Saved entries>

--- --- ---

(* ===== verification/InstallTemplates.v ===== *)
(** * The templates of the installer (src/pkg/install)

    What the installer deploys into the cluster's resource group: the storage
    template of 0-installstorage.go, then the resources template of
    1-installresources.go, one definition per resource. [c] is the installer's
    configuration and [oc] the cluster's document. *)
From S2P Require Import Prelude GoStrings.
From S2P Require Import Api Services Cidr Net Graph Arm.
#[local] Open Scope arm_scope.
#[local] Open Scope string_scope.
#[local] Open Scope Z_scope.

Definition apiVersions : list (string * string) := [
  ("authorization", "2015-07-01"); ("compute", "2019-03-01"); ("network", "2019-07-01");
  ("privatedns", "2018-09-01"); ("storage", "2019-04-01")].
Definition apiVersion (provider : string) : string := at_key apiVersions provider.

Definition region (c : InstallConfig) : string := az_Region (ic_Azure c).
Definition suffix (oc : OpenShiftCluster) : string := p_StorageSuffix (oc_Properties oc).

(** ** The storage template *)
Definition storage_account (c : InstallConfig) (oc : OpenShiftCluster) : Resource :=
  resource (apiVersion "storage") None []
    (VStruct "Account" [
      "Sku" ↦ VStruct "Sku" ["Name" ↦ VStr "Standard_LRS"]; "Name" ↦ VStr ("cluster" +:+ suffix oc);
      "Location" ↦ VStr (region c); "Type" ↦ VStr "Microsoft.Storage/storageAccounts"]).

Definition container_ignition (oc : OpenShiftCluster) : Resource :=
  resource (apiVersion "storage") None ["Microsoft.Storage/storageAccounts/cluster" +:+ suffix oc]
    (VStruct "BlobContainer" [
      "Name" ↦ VStr ("cluster" +:+ suffix oc +:+ "/default/ignition");
      "Type" ↦ VStr "Microsoft.Storage/storageAccounts/blobServices/containers"]).

Definition container_aro (oc : OpenShiftCluster) : Resource :=
  resource (apiVersion "storage") None ["Microsoft.Storage/storageAccounts/cluster" +:+ suffix oc]
    (VStruct "BlobContainer" [
      "Name" ↦ VStr ("cluster" +:+ suffix oc +:+ "/default/aro");
      "Type" ↦ VStr "Microsoft.Storage/storageAccounts/blobServices/containers"]).

Definition nsg_controlplane (c : InstallConfig) : Resource :=
  resource (apiVersion "network") None []
    (VStruct "SecurityGroup" [
      "SecurityGroupPropertiesFormat" ↦ VStruct "SecurityGroupPropertiesFormat" [
        "SecurityRules" ↦ VList [
          VStruct "SecurityRule" [
            "SecurityRulePropertiesFormat" ↦ VStruct "SecurityRulePropertiesFormat" [
              "Protocol" ↦ VStr "Tcp"; "SourcePortRange" ↦ VStr "*"; "DestinationPortRange" ↦ VStr "6443";
              "SourceAddressPrefix" ↦ VStr "*"; "DestinationAddressPrefix" ↦ VStr "*"; "Access" ↦ VStr "Allow";
              "Priority" ↦ VInt 101; "Direction" ↦ VStr "Inbound"];
            "Name" ↦ VStr "apiserver_in"];
          VStruct "SecurityRule" [
            "SecurityRulePropertiesFormat" ↦ VStruct "SecurityRulePropertiesFormat" [
              "Protocol" ↦ VStr "Tcp"; "SourcePortRange" ↦ VStr "*"; "DestinationPortRange" ↦ VStr "22";
              "SourceAddressPrefix" ↦ VStr "*"; "DestinationAddressPrefix" ↦ VStr "*"; "Access" ↦ VStr "Allow";
              "Priority" ↦ VInt 103; "Direction" ↦ VStr "Inbound"];
            "Name" ↦ VStr "bootstrap_ssh_in"]]];
      "Name" ↦ VStr "aro-controlplane-nsg"; "Type" ↦ VStr "Microsoft.Network/networkSecurityGroups";
      "Location" ↦ VStr (region c)]).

--- --- ---

WHAT YOU NEED TO DO> When the string "SourcePortRange" appears in a line of the records above, that line is to be copied.

EXERCISE SOLUTION>
              "Protocol" ↦ VStr "Tcp"; "SourcePortRange" ↦ VStr "*"; "DestinationPortRange" ↦ VStr "6443";
              "Protocol" ↦ VStr "Tcp"; "SourcePortRange" ↦ VStr "*"; "DestinationPortRange" ↦ VStr "22";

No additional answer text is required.